_Prompt:_ Nothing is needed except the lines below that run from the one with "(** The hooks" through the one with "Definition hostSaveAuth (host", repeated exactly.

_Records provided:_
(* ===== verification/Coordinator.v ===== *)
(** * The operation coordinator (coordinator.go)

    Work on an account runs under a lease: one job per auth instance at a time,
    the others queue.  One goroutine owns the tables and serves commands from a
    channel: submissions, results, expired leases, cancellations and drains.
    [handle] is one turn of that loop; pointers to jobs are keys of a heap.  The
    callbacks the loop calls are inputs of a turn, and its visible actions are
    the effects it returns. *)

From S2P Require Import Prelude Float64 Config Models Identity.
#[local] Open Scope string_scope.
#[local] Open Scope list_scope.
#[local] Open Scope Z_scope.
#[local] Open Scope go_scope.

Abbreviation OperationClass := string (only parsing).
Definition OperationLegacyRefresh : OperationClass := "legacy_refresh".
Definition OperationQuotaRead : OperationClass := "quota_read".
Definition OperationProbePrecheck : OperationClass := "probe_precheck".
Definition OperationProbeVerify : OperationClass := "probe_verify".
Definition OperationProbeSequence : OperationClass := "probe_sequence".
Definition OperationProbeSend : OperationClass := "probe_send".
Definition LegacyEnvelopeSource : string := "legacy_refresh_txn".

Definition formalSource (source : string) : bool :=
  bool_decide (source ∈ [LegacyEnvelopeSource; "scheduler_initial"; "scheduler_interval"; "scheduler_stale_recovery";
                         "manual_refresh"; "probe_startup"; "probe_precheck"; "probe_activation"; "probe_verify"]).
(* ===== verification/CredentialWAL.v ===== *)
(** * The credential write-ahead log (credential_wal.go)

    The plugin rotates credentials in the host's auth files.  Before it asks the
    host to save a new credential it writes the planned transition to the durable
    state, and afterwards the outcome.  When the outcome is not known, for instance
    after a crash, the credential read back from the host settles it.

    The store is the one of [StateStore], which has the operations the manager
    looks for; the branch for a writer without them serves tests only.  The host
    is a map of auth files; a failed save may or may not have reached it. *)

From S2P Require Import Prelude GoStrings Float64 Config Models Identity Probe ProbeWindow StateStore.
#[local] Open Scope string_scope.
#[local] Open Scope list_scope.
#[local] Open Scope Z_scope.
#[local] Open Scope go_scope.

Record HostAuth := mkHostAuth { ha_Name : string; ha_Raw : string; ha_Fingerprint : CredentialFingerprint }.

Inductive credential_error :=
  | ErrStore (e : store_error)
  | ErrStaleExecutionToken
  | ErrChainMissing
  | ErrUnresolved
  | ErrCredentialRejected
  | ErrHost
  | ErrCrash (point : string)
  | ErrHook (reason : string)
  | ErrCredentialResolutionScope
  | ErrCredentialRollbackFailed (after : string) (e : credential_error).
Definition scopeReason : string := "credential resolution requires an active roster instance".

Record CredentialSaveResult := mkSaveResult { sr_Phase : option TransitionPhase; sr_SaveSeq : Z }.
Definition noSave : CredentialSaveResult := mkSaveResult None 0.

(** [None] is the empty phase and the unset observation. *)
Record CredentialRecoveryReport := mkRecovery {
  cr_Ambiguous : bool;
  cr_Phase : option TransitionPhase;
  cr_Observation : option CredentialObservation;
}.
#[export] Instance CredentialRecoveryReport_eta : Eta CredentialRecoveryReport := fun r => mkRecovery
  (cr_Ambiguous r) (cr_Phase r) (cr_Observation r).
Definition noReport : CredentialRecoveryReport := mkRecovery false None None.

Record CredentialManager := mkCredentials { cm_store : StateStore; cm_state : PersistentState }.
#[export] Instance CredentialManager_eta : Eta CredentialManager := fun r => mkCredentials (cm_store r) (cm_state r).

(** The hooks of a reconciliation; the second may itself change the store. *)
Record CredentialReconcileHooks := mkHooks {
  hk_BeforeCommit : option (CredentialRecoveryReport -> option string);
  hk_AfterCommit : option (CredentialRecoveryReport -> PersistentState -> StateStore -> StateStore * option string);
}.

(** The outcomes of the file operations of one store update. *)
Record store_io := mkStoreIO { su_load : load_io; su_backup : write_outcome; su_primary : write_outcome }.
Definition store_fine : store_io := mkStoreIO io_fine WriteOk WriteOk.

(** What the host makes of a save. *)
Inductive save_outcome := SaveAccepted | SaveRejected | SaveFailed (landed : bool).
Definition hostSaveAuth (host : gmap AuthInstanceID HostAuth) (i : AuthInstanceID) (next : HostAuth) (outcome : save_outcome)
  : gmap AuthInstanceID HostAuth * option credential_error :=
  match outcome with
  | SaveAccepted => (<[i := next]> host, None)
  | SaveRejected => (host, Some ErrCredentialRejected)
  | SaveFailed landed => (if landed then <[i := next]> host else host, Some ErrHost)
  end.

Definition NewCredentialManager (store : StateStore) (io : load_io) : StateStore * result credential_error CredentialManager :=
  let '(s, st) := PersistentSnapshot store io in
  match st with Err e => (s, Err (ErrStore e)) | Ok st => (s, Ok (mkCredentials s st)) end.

_Result:_
(** The hooks of a reconciliation; the second may itself change the store. *)
Record CredentialReconcileHooks := mkHooks {
  hk_BeforeCommit : option (CredentialRecoveryReport -> option string);
  hk_AfterCommit : option (CredentialRecoveryReport -> PersistentState -> StateStore -> StateStore * option string);
}.

(** The outcomes of the file operations of one store update. *)
Record store_io := mkStoreIO { su_load : load_io; su_backup : write_outcome; su_primary : write_outcome }.
Definition store_fine : store_io := mkStoreIO io_fine WriteOk WriteOk.

(** What the host makes of a save. *)
Inductive save_outcome := SaveAccepted | SaveRejected | SaveFailed (landed : bool).
Definition hostSaveAuth (host : gmap AuthInstanceID HostAuth) (i : AuthInstanceID) (next : HostAuth) (outcome : save_outcome)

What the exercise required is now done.